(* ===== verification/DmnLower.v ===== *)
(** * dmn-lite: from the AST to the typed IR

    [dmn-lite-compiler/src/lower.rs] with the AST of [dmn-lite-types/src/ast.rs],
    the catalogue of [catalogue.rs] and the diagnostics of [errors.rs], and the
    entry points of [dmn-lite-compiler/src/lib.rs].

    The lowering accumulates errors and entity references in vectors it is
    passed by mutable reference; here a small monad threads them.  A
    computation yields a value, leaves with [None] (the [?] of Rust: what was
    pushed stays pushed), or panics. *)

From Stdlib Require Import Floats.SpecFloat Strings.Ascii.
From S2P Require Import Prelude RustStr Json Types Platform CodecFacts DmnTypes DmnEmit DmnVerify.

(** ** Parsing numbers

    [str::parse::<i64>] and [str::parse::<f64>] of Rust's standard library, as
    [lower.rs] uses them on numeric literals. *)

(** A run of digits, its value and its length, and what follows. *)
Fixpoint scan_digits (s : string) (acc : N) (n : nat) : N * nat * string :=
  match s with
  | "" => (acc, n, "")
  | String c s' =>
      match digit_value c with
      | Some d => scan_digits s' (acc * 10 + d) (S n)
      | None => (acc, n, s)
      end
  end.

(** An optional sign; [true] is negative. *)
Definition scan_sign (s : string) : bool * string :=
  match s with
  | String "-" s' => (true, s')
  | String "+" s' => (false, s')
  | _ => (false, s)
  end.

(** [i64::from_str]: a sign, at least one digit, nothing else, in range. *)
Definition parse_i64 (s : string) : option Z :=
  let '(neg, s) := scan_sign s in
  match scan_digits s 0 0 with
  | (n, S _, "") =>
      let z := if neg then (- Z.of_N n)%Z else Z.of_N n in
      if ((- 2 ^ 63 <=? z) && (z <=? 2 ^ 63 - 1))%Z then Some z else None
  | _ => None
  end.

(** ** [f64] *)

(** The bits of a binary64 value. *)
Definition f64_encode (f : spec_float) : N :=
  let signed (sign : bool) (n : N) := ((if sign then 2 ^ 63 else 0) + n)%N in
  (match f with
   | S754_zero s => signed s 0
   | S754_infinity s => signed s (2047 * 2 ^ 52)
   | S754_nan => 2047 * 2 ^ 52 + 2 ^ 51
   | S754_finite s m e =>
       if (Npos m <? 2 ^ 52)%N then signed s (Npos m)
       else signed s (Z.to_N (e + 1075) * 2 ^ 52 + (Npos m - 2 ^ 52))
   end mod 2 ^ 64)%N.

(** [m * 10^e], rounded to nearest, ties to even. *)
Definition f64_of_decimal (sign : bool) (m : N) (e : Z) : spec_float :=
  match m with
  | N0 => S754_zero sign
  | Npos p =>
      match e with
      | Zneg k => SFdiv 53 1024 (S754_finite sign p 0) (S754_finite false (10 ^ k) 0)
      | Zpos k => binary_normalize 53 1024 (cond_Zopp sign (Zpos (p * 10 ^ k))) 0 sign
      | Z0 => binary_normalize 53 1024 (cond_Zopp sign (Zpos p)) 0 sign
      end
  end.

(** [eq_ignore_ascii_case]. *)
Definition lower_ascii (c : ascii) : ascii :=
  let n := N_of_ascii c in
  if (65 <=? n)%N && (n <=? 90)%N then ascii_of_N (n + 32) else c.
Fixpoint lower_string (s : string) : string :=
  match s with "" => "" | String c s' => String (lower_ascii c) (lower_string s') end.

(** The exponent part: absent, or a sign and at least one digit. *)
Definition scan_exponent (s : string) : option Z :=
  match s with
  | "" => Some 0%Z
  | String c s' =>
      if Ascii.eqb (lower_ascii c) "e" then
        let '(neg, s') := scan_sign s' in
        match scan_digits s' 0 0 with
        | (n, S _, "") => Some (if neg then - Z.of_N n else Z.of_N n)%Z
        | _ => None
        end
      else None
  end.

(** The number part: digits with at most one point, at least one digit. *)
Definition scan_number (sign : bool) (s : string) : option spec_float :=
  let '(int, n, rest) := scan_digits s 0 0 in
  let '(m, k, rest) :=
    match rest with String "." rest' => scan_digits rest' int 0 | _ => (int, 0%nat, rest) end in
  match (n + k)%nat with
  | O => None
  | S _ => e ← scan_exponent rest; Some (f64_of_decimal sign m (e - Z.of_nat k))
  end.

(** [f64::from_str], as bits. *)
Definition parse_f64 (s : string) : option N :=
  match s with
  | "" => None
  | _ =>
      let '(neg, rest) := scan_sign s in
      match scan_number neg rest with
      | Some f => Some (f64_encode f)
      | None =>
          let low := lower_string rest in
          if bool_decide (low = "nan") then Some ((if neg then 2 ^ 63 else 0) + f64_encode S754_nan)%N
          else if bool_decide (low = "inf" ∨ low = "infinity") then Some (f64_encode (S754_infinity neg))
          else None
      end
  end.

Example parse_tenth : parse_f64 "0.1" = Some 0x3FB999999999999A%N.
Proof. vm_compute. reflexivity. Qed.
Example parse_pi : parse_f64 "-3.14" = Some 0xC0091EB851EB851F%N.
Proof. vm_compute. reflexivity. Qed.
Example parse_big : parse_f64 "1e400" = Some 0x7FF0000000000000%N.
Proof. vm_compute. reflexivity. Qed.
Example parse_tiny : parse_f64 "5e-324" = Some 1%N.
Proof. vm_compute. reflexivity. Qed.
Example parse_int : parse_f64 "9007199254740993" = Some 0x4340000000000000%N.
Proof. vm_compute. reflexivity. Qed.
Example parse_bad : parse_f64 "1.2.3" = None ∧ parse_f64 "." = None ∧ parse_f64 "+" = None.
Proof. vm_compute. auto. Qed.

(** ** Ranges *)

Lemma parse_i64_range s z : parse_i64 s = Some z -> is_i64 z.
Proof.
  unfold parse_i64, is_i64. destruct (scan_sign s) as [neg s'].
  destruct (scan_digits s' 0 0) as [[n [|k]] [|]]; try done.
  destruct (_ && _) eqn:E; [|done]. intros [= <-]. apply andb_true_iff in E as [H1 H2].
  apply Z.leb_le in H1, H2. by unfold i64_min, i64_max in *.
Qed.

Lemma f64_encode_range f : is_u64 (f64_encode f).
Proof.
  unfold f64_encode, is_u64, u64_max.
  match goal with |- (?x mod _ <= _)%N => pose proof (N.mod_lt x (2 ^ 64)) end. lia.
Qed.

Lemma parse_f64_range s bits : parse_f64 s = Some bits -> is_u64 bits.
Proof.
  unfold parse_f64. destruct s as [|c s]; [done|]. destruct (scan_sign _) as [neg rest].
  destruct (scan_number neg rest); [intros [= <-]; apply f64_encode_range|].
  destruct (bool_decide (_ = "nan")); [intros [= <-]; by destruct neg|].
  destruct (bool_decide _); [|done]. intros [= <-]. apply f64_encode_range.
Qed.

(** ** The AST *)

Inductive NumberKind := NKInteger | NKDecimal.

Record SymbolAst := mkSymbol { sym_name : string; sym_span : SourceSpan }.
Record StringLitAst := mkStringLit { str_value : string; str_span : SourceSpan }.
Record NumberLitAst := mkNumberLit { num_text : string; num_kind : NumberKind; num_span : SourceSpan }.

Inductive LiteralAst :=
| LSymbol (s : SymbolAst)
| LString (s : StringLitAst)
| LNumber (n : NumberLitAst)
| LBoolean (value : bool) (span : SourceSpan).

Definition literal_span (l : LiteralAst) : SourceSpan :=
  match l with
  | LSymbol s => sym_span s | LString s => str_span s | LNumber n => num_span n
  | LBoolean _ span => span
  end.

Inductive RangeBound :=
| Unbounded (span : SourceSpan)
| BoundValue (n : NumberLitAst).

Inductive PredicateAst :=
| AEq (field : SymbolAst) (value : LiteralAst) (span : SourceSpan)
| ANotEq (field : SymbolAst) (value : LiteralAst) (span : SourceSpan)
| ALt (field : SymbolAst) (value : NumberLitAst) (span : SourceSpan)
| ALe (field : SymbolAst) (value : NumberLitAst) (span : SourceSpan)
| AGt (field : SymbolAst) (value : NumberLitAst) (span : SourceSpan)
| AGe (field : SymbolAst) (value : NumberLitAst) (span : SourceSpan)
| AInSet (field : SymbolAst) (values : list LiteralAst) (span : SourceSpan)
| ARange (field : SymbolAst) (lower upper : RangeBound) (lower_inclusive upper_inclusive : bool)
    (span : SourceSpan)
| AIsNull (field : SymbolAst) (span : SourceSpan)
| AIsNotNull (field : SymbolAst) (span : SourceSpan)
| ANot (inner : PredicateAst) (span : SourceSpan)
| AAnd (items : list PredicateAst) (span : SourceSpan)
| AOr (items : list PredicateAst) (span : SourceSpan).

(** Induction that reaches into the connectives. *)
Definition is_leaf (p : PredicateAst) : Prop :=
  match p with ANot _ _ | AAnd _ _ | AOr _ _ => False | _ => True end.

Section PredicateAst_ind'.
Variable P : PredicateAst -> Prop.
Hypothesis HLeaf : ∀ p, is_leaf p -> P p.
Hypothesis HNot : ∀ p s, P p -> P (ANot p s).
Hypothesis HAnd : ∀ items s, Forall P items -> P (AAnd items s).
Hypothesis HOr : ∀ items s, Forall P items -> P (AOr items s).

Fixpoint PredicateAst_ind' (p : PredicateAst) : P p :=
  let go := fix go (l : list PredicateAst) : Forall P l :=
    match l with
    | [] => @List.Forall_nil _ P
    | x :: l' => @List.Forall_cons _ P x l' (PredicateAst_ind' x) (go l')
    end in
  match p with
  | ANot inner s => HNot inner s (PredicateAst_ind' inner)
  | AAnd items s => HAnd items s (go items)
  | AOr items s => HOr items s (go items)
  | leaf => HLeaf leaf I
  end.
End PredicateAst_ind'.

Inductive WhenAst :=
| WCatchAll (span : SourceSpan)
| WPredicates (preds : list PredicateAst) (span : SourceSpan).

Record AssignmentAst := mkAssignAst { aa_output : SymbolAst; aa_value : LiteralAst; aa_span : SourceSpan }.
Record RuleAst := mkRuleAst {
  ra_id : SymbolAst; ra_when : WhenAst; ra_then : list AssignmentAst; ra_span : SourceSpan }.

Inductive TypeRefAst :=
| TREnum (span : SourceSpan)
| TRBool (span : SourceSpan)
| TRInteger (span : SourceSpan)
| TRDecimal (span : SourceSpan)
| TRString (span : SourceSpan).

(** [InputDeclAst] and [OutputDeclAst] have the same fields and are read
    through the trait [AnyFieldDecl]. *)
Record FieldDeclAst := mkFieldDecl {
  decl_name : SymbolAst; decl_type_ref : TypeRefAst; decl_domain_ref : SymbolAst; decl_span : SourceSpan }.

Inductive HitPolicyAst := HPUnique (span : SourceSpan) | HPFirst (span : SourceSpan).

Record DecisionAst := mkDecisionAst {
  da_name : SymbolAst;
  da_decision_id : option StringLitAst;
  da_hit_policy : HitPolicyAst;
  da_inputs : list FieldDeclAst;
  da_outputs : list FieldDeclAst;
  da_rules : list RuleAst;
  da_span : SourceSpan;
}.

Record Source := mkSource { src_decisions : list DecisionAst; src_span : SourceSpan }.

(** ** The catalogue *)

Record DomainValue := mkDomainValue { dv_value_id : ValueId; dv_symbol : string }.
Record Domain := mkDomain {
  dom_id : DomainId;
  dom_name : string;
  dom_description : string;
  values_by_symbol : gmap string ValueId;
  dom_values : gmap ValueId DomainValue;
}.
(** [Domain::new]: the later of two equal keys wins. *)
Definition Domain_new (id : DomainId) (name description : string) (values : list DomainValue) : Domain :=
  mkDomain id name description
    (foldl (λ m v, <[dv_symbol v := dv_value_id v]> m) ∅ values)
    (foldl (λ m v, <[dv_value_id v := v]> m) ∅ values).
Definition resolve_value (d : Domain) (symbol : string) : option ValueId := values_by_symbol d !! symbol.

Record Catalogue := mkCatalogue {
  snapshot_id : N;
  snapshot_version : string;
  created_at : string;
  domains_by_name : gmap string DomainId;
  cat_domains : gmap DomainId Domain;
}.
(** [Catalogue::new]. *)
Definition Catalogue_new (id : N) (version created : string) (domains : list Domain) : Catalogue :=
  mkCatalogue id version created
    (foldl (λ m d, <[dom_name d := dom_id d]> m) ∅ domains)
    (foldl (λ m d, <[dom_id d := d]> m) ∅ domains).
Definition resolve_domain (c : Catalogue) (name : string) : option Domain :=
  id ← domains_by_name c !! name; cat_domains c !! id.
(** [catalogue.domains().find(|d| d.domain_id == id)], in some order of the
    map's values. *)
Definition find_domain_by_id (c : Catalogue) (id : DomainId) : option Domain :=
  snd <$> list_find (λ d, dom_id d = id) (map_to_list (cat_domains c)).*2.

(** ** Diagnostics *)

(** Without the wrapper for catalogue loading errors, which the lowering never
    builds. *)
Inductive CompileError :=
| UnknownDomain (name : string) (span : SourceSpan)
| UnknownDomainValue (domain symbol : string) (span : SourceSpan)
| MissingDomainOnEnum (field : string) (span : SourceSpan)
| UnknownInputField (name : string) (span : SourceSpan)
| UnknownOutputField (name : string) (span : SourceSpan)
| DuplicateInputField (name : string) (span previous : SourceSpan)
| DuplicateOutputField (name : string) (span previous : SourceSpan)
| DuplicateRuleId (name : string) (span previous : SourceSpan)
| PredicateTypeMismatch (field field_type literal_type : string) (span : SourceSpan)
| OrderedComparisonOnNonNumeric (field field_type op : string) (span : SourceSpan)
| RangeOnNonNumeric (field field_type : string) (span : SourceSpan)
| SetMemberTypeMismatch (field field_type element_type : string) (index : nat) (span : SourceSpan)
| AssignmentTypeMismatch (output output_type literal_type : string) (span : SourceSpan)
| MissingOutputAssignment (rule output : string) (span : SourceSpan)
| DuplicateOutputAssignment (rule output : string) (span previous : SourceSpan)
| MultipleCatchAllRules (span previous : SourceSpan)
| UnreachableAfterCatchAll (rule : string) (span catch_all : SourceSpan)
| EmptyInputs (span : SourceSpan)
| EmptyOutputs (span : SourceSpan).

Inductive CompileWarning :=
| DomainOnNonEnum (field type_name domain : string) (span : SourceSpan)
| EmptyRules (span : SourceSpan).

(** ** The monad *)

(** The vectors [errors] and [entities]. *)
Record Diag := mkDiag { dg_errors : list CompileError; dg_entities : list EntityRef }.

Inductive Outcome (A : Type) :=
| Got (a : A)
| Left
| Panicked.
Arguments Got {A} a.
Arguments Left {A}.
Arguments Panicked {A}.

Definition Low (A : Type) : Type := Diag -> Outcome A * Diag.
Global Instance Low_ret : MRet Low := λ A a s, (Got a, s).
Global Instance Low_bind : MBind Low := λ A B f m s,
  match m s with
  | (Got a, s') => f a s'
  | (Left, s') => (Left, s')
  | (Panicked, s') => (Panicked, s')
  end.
■ ■ ■ ■ ■
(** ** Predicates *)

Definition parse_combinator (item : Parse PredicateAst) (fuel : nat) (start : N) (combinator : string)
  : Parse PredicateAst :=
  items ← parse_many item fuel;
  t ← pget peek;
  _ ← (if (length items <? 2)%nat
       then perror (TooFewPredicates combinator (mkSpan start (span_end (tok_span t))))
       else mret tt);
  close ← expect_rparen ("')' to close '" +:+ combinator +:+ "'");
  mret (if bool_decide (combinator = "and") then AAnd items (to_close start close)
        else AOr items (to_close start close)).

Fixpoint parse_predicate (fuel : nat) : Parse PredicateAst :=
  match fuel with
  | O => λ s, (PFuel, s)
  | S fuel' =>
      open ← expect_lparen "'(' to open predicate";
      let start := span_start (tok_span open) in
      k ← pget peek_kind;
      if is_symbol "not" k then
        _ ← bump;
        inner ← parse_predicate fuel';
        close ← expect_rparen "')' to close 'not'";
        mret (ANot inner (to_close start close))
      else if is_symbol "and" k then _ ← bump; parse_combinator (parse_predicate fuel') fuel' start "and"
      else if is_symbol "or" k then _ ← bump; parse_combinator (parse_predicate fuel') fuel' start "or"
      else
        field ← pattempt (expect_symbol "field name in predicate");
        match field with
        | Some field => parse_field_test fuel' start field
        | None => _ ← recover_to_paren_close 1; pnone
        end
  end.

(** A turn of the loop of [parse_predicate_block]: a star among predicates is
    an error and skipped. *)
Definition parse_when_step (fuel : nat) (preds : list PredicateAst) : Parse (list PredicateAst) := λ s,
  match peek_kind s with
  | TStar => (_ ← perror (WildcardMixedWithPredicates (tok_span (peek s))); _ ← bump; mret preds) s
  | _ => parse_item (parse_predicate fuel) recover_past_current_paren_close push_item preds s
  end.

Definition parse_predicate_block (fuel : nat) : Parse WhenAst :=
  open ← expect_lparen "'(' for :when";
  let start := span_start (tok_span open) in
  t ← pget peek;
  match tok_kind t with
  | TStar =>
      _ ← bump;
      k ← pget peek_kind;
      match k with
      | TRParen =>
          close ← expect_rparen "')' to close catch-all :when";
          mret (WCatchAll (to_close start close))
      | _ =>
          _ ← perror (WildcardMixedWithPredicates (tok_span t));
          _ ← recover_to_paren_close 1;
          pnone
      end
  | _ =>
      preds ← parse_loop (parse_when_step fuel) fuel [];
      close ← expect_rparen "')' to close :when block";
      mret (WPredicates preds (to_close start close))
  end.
■ ■ ■ ■ ■
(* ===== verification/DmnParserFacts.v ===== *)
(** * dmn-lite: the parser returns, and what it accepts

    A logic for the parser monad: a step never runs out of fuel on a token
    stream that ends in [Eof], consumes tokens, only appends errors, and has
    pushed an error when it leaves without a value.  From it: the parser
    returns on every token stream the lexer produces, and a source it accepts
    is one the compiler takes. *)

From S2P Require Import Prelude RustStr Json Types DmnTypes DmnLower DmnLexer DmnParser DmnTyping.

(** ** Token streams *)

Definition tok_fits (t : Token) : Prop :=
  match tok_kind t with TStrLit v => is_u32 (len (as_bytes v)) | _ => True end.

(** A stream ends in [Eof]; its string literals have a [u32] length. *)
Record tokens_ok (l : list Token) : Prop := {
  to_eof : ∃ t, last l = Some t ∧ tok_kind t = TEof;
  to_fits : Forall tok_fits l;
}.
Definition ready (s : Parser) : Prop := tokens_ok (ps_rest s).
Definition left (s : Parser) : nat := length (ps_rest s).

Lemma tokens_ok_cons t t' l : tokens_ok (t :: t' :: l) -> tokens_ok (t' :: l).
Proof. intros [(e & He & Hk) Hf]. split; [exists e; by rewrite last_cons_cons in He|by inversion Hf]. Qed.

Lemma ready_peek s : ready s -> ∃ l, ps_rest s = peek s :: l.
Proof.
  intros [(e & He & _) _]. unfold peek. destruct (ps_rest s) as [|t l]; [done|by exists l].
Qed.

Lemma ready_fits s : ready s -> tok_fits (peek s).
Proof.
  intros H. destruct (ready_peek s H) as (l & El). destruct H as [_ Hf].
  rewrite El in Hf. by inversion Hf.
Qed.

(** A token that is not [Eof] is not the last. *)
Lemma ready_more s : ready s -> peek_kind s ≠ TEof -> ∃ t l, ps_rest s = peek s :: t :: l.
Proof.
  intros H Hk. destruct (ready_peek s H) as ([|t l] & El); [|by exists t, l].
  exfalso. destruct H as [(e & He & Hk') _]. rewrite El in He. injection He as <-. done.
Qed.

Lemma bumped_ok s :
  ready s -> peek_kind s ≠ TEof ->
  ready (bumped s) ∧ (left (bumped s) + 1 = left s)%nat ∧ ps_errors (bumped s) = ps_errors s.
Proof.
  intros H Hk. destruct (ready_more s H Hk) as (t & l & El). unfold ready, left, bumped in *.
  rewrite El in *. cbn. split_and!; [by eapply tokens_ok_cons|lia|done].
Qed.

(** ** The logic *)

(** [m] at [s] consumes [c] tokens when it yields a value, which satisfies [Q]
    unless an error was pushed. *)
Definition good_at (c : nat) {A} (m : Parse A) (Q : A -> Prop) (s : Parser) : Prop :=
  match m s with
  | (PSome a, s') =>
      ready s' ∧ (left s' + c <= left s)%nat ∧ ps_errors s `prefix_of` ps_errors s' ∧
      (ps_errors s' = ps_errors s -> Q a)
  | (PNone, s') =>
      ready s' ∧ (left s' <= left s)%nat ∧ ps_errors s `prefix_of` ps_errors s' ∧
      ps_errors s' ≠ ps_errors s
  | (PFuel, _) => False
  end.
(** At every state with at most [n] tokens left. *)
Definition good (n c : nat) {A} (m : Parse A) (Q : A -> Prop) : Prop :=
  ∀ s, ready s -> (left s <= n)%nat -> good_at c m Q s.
■ ■ ■ ■ ■
| Task brief |
Number of lines above holding "unfold"? Give that number alone.

| Written reply |
6